An Overview of the Hemophilia Treatment Paradigm - Episode 14
Mitigating Hemophilia's Impact on Life
After discussing the impact hemophilia can have on one’s life, Doris V. Quon, MD, and patient Eric Mamos discuss potential ways to mitigate this impact and live a healthy life.
Doris V. Quon, MD: Eric, we’ve discussed how hemophilia affected your life early on. How is it affecting your life now that you’re an adult? What impact does living with hemophilia have?
Eric Mamos: I’m told that hemophiliacs are certainly more prone to, or can have, strokes. We have a whole work-from-home program at work, but I’m the guy that doesn’t work from home. I come in 5 days a week. If I have meetings, I leave my door open because I’m paranoid. I’ve become a little bit paranoid, even though I’m on better medication and I know all these things. That’s all great, but logic goes out the window when you think that there’s a possibility. I’ll just go into work.
Doris V. Quon, MD: Have there been any other treatments that are nonfactor or nonpharmacological therapies that you are involved with that would treat your hemophilia or make your life easier? Physical therapy? There’s a lot of pain associated with having hemophilia and joint bleeds. How did you manage those things?
Eric Mamos: I think that I’m blessed to have the genes of my dad. My dad has an extremely high tolerance for pain. I think I took after him. The pain has always been there, but I can deal with it. I try to avoid taking things like Advil and Tylenol if I don’t need to or if I can avoid it. I never really did a lot of pain management. In terms of physical therapy, I was active and thin—if that’s possible to believe—before the ITP [idiopathic thrombocytopenic purpura], actually.
Doris V. Quon, MD: Yes, I did that to you.
Eric Mamos: That ITP killed me. I think I gained 50 pounds, something like that, from the treatment. It’s never gone away.
Doris V. Quon, MD: Yes.
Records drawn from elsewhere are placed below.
(* ===== verification/SortedLists.v ===== *)
(** Lists in strict order: filters that cut them, sublists, indices.  The skip
    list, the blocks and the iterators all keep their entries in such lists. *)
From Stdlib Require Import Sorting.Sorted.
From S2P Require Import Prelude.

Lemma elem_of_concat {A} (x : A) ls : x ∈ concat ls ↔ ∃ l, x ∈ l ∧ l ∈ ls.
Proof.
  induction ls as [|l ls IH]; cbn [concat].
  - split; [by intros ?%elem_of_nil|by intros (? & _ & ?%elem_of_nil)].
  - rewrite elem_of_app, IH. split.
    + intros [?|(l' & ? & ?)]; [exists l|exists l']; (split; [done|]); [by left|by right].
    + intros (l' & Hx & [->|?]%elem_of_cons); [by left|right; by exists l'].
Qed.

Lemma Forall2_elem {A B} (P : A → B → Prop) l k :
  Forall2 P l k → Forall2 (λ x y, P x y ∧ y ∈ k) l k.
Proof.
  induction 1 as [|x y l k Hxy _ IH]; constructor; [by split; [|left]|].
  eapply list.Forall2_impl; [exact IH|]. intros ?? [??]. split; [done|by right].
Qed.

(** Filters by a stronger predicate. *)
Lemma filter_length_le {A} (P Q : A → Prop) `{!∀ x, Decision (P x), !∀ x, Decision (Q x)} l :
  (∀ x, x ∈ l → P x → Q x) → (length (filter P l) ≤ length (filter Q l))%nat.
Proof.
  induction l as [|y l IH]; intros Hi; [done|]. rewrite !filter_cons.
  assert (length (filter P l) ≤ length (filter Q l))%nat by (apply IH; intros; apply Hi; [by right|done]).
  pose proof (Hi y ltac:(by left)). repeat case_decide; cbn; lia || tauto.
Qed.

Lemma filter_length_lt {A} (P Q : A → Prop) `{!∀ x, Decision (P x), !∀ x, Decision (Q x)} l a :
  a ∈ l → Q a → ¬ P a → (∀ x, x ∈ l → P x → Q x) → (length (filter P l) < length (filter Q l))%nat.
Proof.
  intros (l1 & l2 & ->)%list_elem_of_split HQ HP Hi.
  rewrite !list.filter_app, !filter_cons, (decide_False (P := P a)), (decide_True (P := Q a)) by done.
  rewrite !length_app. cbn [length].
  assert (length (filter P l1) ≤ length (filter Q l1))%nat
    by (apply filter_length_le; intros; apply Hi; [apply elem_of_app; by left|done]).
  assert (length (filter P l2) ≤ length (filter Q l2))%nat
    by (apply filter_length_le; intros; apply Hi; [apply elem_of_app; right; by right|done]).
  lia.
Qed.

Section Sorted.
Context {A : Type} (R : A → A → Prop).

Lemma filter_all (P : A → Prop) `{!∀ x, Decision (P x)} l : Forall P l → filter P l = l.
Proof.
  induction 1 as [|x l Hx _ IH]; [done|]. rewrite filter_cons, decide_True by done. by f_equal.
Qed.

Lemma filter_none (P : A → Prop) `{!∀ x, Decision (P x)} l :
  Forall (λ x, ¬ P x) l → filter P l = [].
Proof. induction 1 as [|x l Hx _ IH]; [done|]. by rewrite filter_cons, decide_False by done. Qed.

Lemma sublist_filter_mono (P : A → Prop) `{!∀ x, Decision (P x)} l l' :
  l `sublist_of` l' → filter P l `sublist_of` filter P l'.
Proof.
  induction 1 as [|x l l' _ IH|x l l' _ IH]; [done|..]; rewrite !filter_cons; case_decide; try done.
  - by apply sublist_skip.
  - by apply sublist_cons.
Qed.

Lemma sorted_filter_app (P : A → Prop) `{!∀ x, Decision (P x)} l :
  StronglySorted R l → (∀ x y, R x y → P y → P x) →
  l = filter P l ++ filter (λ x, ¬ P x) l.
Proof.
  intros Hs HP. induction Hs as [|x l Hs IH Hx]; [done|].
  rewrite !filter_cons. destruct (decide (P x)) as [Hp|Hn].
  - rewrite decide_False by tauto. cbn. by rewrite <- IH.
  - rewrite decide_True by done. rewrite filter_none, filter_all; [done|..];
      (eapply Forall_impl; [|exact Hx]); cbn; eauto.
Qed.

Lemma sorted_sublist l l' : StronglySorted R l → l' `sublist_of` l → StronglySorted R l'.
Proof.
  intros Hs Hsub. revert l' Hsub. induction Hs as [|x l Hs IH Hx]; intros l' Hsub.
  - apply sublist_nil_r in Hsub as ->. constructor.
  - apply sublist_cons_r in Hsub as [?|(l'' & -> & ?)]; [by apply IH|].
    constructor; [by apply IH|]. rewrite list.Forall_forall in Hx |- *. intros y Hy. apply Hx.
    by eapply elem_of_sublist.
Qed.

Lemma sorted_app l1 l2 :
  StronglySorted R (l1 ++ l2) ↔
  StronglySorted R l1 ∧ StronglySorted R l2 ∧ ∀ x y, x ∈ l1 → y ∈ l2 → R x y.
Proof.
  induction l1 as [|x l1 IH]; cbn.
  - split; [intros; splits; [constructor|done|intros ?? []%not_elem_of_nil]|tauto].
  - split.
    + intros [[? [? Hf]]%IH Hx]%StronglySorted_inv. apply list.Forall_app in Hx as [Hx1 Hx2].
      splits; [by constructor|done|]. intros a b [->|Ha]%elem_of_cons Hb; [|by apply Hf].
      rewrite list.Forall_forall in Hx2. by apply Hx2.
    + intros ([H1 Hx]%StronglySorted_inv & H2 & Hf). constructor.
      * apply IH. splits; [done..|]. intros. apply Hf; [by right|done].
      * apply list.Forall_app; split; [done|]. apply list.Forall_forall. intros. apply Hf; [by left|done].
Qed.

Lemma sorted_by_index l :
  (∀ i j x y, (i < j)%nat → l !! i = Some x → l !! j = Some y → R x y) → StronglySorted R l.
Proof.
  induction l as [|x l IH]; intros Hl; constructor.
  - apply IH. intros i j a b ???. apply (Hl (S i) (S j)); [lia|done..].
  - apply list.Forall_forall. intros y [j Hj]%list_elem_of_lookup. by apply (Hl 0%nat (S j)); [lia|..].
Qed.

Lemma sorted_index l i j x y :
  StronglySorted R l → (i < j)%nat → l !! i = Some x → l !! j = Some y → R x y.
Proof.
  intros Hs. revert i j. induction Hs as [|a l _ IH Ha]; intros [|i] [|j] Hij Hx Hy; try (done || lia).
  - cbn in *. simplify_eq. rewrite list.Forall_forall in Ha. apply Ha. by eapply list_elem_of_lookup_2.
  - apply (IH i j); [lia|done..].
Qed.

(** The index at which a predicate ends that holds for a prefix. *)
Lemma filter_cut (P : A → Prop) `{!∀ x, Decision (P x)} l i :
  (∀ j x, (j < i)%nat → l !! j = Some x → P x) → (∀ j x, (i ≤ j)%nat → l !! j = Some x → ¬ P x) →
  (i ≤ length l)%nat → length (filter P l) = i.
Proof.
  intros H1 H2 Hi. rewrite <- (take_drop i l), list.filter_app.
  rewrite filter_all, filter_none, app_nil_r, length_take; [lia|..];
    apply list.Forall_forall; intros x [j Hj]%list_elem_of_lookup.
  - rewrite lookup_drop in Hj. apply (H2 (i + j)%nat); [lia|done].
  - pose proof (lookup_lt_Some _ _ _ Hj) as Hlt. rewrite length_take in Hlt.
    rewrite lookup_take_lt in Hj by lia. by apply (H1 j); [lia|].
Qed.
End Sorted.

Lemma sorted_impl {A} (R R' : A → A → Prop) l :
  (∀ x y, R x y → R' x y) → StronglySorted R l → StronglySorted R' l.
Proof.
  intros Hi. induction 1 as [|x l _ IH Hx]; constructor; [done|].
  eapply Forall_impl; [|exact Hx]. apply Hi.
Qed.

Lemma filter_ext_elem {A} (P Q : A → Prop) `{!∀ x, Decision (P x)} `{!∀ x, Decision (Q x)} (l : list A) :
  (∀ x, x ∈ l → P x ↔ Q x) → filter P l = filter Q l.
Proof.
  induction l as [|x l IH]; intros HPQ; [done|].
  rewrite !filter_cons, IH by (intros y Hy; apply HPQ; by right).
  pose proof (HPQ x ltac:(by left)). repeat case_decide; tauto.
Qed.

Lemma filter_fmap {A B} (h : A → B) (P : B → Prop) `{!∀ x, Decision (P x)} (l : list A) :
  filter P (h <$> l) = h <$> filter (λ x, P (h x)) l.
Proof.
  induction l as [|x l IH]; [done|]. cbn [fmap list_fmap]. rewrite !filter_cons.
  case_decide; cbn [fmap list_fmap]; by rewrite <- IH.
Qed.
When Eric had idiopathic thrombocytopenia purpura, now called immune thrombocytopenia purpura—a low platelet count—I had to put him on steroids, which is the common treatment for this disorder. He gained weight from that.
Eric Mamos: Yes. And I pay that price today, actually. I’ve never been able to lose that weight and it’s been very difficult, so it’s a new aspect. At my last doctor’s appointment, my doctor looked at me square in the eyes and said, “Eric, seriously, you’ve got to lose some weight because the last thing you need is to become diabetic, too.”
Doris V. Quon, MD: Yes, I understand, you have enough comorbidities without extra comorbidities. With aging in hemophilia patients, we’ve actually seen a lot of comorbidities, including diabetes, high blood pressure, and even cardiac disease. It’s something to be concerned about.